Your assignment » Could you set down exactly the lines of the data below, starting at the one that holds "SetNX_refused now k" and ending at the one that holds "Set_other now k", both included, and only those?

══ Record set ══

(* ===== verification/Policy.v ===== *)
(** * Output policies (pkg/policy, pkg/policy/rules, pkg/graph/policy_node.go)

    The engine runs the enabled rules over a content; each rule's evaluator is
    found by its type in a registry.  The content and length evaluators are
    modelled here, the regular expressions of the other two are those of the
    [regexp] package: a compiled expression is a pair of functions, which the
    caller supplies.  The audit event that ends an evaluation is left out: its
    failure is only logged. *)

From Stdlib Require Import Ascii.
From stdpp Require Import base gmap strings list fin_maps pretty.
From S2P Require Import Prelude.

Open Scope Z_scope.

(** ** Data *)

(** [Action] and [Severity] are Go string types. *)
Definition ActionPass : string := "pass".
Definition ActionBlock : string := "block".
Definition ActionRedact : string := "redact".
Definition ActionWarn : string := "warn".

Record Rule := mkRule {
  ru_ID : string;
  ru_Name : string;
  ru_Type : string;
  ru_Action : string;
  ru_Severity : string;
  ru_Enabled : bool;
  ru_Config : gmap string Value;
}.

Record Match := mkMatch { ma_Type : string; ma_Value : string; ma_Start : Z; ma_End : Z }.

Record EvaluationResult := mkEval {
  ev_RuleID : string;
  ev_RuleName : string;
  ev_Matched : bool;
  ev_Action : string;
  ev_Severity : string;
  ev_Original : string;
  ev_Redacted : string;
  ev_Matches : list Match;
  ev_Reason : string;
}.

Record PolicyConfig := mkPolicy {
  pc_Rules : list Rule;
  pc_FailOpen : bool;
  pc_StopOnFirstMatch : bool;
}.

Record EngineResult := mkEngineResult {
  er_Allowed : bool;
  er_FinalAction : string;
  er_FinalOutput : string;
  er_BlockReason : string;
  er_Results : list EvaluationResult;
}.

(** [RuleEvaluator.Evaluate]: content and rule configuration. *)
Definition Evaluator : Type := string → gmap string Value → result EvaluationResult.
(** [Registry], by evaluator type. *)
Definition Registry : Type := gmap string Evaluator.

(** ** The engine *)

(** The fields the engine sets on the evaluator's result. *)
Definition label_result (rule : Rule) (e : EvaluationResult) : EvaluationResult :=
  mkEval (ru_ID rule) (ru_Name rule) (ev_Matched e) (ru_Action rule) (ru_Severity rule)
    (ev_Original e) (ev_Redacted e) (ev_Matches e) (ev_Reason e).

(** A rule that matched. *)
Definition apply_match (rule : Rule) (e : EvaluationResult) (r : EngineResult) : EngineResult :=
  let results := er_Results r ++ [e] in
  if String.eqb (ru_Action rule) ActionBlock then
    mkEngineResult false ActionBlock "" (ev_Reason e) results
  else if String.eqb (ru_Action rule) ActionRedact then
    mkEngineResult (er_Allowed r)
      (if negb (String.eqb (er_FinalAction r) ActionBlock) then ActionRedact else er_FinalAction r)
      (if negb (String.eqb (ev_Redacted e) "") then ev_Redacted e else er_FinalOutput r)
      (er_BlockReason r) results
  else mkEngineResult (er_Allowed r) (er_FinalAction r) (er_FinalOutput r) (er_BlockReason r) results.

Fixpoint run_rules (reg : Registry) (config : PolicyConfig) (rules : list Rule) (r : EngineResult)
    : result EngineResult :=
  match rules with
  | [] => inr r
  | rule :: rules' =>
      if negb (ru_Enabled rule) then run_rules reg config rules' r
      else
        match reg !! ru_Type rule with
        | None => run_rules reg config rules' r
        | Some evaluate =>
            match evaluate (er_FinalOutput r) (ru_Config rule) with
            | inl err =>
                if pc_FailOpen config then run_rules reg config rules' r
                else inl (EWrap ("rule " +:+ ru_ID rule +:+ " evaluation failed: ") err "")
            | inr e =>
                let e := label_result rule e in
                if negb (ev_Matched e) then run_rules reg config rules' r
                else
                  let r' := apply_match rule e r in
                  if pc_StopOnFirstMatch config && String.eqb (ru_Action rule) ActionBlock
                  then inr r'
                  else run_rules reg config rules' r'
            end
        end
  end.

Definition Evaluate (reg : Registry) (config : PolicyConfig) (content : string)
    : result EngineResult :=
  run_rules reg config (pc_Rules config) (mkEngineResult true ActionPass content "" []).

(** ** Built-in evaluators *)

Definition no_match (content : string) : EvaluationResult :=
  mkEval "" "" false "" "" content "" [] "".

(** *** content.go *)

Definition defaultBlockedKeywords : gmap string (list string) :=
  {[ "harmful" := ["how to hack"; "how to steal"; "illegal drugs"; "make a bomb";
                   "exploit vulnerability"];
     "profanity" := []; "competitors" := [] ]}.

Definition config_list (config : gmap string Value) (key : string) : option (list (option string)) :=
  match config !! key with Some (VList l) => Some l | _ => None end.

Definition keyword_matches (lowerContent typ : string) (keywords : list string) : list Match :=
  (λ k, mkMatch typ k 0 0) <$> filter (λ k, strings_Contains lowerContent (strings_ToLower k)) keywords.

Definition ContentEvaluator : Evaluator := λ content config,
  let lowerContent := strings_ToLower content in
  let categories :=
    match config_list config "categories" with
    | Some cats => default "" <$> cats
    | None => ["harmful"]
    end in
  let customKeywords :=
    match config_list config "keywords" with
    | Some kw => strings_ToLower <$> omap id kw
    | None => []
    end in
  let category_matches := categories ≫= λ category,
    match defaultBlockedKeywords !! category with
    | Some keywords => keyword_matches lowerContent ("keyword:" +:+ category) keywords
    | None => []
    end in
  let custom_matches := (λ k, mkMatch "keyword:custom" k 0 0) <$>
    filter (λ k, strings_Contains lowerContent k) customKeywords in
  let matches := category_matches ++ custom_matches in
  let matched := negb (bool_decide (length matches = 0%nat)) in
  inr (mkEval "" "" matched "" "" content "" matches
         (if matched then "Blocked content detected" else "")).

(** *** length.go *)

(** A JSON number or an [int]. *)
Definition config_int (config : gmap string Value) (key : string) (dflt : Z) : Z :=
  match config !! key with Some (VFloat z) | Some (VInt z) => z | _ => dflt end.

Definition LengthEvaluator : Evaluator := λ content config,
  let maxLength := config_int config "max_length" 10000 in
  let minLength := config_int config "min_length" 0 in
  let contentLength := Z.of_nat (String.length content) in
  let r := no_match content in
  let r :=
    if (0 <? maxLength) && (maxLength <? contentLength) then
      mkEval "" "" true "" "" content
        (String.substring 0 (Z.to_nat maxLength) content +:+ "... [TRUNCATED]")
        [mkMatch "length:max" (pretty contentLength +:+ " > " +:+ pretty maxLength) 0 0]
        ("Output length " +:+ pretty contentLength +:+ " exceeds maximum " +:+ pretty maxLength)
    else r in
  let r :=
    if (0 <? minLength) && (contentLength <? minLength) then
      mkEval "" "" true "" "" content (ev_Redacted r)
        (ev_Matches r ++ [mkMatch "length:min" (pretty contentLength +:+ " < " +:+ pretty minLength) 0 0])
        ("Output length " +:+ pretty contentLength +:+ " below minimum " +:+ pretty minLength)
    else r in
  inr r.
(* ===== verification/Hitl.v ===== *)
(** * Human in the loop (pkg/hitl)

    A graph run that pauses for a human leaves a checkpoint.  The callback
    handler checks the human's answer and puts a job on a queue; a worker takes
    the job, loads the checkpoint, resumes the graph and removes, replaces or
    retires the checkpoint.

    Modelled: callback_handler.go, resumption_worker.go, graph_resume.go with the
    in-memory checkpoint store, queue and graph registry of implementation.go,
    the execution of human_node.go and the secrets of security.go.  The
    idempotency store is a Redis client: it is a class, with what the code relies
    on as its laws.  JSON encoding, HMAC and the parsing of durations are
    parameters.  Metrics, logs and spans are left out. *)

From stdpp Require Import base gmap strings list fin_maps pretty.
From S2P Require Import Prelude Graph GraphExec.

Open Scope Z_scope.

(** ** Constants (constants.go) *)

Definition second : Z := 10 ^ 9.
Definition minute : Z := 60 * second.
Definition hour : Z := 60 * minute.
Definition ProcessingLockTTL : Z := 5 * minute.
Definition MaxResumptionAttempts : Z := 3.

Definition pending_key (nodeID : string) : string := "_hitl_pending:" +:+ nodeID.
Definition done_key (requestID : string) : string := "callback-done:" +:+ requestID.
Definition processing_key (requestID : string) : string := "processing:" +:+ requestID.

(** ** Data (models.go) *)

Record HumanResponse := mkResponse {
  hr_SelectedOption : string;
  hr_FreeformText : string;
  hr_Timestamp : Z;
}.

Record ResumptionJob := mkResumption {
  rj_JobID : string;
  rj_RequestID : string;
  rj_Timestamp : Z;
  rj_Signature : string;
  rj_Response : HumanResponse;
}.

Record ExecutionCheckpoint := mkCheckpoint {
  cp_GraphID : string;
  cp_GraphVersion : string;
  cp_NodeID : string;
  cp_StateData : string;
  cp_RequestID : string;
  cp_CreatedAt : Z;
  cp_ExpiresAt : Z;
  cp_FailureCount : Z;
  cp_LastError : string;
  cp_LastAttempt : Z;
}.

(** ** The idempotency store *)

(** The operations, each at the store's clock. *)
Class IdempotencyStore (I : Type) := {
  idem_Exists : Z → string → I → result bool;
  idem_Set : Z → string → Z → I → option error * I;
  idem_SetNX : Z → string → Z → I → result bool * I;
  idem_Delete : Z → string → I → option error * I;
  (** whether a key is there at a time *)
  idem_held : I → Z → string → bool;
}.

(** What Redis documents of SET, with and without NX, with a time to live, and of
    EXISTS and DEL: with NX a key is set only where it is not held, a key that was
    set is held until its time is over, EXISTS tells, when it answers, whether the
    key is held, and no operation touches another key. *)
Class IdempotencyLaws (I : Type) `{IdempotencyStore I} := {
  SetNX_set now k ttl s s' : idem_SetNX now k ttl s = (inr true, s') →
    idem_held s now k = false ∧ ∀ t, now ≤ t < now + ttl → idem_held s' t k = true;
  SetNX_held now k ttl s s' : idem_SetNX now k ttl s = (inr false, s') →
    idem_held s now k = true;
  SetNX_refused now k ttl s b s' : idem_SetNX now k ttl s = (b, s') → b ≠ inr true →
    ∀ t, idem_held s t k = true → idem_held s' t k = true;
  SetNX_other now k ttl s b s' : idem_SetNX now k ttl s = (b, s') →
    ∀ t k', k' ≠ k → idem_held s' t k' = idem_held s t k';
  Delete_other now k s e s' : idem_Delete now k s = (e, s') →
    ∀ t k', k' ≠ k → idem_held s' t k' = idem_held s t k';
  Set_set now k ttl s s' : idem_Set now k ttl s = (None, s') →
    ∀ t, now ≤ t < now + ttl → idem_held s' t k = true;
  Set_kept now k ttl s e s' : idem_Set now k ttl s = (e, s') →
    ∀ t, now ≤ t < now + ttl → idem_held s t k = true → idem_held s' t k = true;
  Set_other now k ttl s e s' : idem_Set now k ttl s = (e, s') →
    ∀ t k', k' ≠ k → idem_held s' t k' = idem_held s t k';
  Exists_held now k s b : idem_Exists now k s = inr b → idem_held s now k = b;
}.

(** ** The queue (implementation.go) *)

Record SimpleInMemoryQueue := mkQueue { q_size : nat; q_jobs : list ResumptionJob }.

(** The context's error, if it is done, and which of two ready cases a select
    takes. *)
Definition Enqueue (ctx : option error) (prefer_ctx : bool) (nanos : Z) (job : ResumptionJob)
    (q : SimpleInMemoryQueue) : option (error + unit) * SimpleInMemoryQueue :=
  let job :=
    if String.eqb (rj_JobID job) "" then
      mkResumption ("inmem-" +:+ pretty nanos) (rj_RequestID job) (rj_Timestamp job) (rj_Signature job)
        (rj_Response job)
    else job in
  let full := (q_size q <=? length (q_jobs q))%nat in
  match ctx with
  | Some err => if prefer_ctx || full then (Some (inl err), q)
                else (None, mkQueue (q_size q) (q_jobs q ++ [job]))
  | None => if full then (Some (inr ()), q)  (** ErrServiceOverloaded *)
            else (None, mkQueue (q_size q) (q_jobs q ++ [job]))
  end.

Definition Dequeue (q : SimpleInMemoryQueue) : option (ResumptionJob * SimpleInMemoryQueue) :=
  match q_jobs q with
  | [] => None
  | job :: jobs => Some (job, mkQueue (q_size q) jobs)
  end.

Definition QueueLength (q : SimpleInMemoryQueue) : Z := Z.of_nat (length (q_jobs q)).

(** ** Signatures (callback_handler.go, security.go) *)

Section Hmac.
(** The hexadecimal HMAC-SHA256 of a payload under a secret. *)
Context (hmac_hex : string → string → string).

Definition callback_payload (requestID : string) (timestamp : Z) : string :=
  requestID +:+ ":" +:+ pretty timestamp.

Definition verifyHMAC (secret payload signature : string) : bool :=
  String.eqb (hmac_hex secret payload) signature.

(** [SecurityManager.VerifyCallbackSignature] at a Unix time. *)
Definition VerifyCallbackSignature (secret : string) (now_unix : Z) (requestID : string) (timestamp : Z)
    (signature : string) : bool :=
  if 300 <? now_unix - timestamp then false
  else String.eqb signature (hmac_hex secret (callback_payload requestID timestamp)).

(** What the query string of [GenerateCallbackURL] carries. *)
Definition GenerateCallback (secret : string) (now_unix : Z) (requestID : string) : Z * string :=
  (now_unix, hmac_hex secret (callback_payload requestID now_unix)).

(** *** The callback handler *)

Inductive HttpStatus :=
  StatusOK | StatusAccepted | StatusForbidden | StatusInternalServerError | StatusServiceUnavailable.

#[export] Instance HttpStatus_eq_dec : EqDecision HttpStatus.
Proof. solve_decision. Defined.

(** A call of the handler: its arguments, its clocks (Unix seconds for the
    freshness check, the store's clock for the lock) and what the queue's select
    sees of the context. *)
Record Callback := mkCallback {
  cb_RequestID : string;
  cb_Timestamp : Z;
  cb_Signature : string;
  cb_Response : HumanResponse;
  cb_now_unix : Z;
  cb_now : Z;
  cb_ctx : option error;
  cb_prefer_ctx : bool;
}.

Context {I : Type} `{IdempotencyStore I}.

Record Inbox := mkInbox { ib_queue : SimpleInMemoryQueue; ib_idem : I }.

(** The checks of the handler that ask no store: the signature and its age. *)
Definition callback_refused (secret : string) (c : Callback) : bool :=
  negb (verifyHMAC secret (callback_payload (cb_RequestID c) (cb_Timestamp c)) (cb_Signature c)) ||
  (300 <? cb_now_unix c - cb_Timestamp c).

═══

Response to this exercise »
  SetNX_refused now k ttl s b s' : idem_SetNX now k ttl s = (b, s') → b ≠ inr true →
    ∀ t, idem_held s t k = true → idem_held s' t k = true;
  SetNX_other now k ttl s b s' : idem_SetNX now k ttl s = (b, s') →
    ∀ t k', k' ≠ k → idem_held s' t k' = idem_held s t k';
  Delete_other now k s e s' : idem_Delete now k s = (e, s') →
    ∀ t k', k' ≠ k → idem_held s' t k' = idem_held s t k';
  Set_set now k ttl s s' : idem_Set now k ttl s = (None, s') →
    ∀ t, now ≤ t < now + ttl → idem_held s' t k = true;
  Set_kept now k ttl s e s' : idem_Set now k ttl s = (e, s') →
    ∀ t, now ≤ t < now + ttl → idem_held s t k = true → idem_held s' t k = true;
  Set_other now k ttl s e s' : idem_Set now k ttl s = (e, s') →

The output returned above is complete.